** Data provided follows **

(** * MPK Mini Plus Editor: the main window ([ui/main_ui.py])

    A shallow embedding of [UiMainWindow] and of the collaborators it calls
    ([core.config.Config], [core.midi_interface.AkaiMPKPlus], the widget
    groups of a programme tab, the file system and the modal dialogs),
    followed by the properties of the operations the window offers:
    get / send / copy / load / save. *)

From Stdlib Require Import ZArith String Ascii.
From Stdlib.Strings Require Import Byte.
From stdpp Require Import base option list strings gmap fin_maps.

Local Open Scope string_scope.
Local Open Scope list_scope.
Local Open Scope Z_scope.

(** ** Python values *)

(** Exceptions that can escape a method of the window. *)
Inductive exn :=
| IndexError          (* [self.progs[p_i]] out of range *)
| AttributeError      (* [conf.pad_channel] on an object without it *)
| OverflowError       (* [b.to_bytes(1, 'little')] with b outside 0..255 *)
| FileNotFoundError   (* [open(filepath, 'rb')] on a missing path *)
| MalformedInput      (* the codec rejects the bytes it is given *)
| Raised (name : string).  (* any other exception of a collaborator *)

Inductive res (A : Type) :=
| Ok (a : A)
| Raise (e : exn).
Arguments Ok {A} a.
Arguments Raise {A} e.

** End of Data provided **

#### [Exercise description]
Exactly and only the lines from the one containing "is given *)" to the end of the entries above are to be written out.

#### [Task solution]
| MalformedInput      (* the codec rejects the bytes it is given *)
| Raised (name : string).  (* any other exception of a collaborator *)

Inductive res (A : Type) :=
| Ok (a : A)
| Raise (e : exn).
Arguments Ok {A} a.
Arguments Raise {A} e.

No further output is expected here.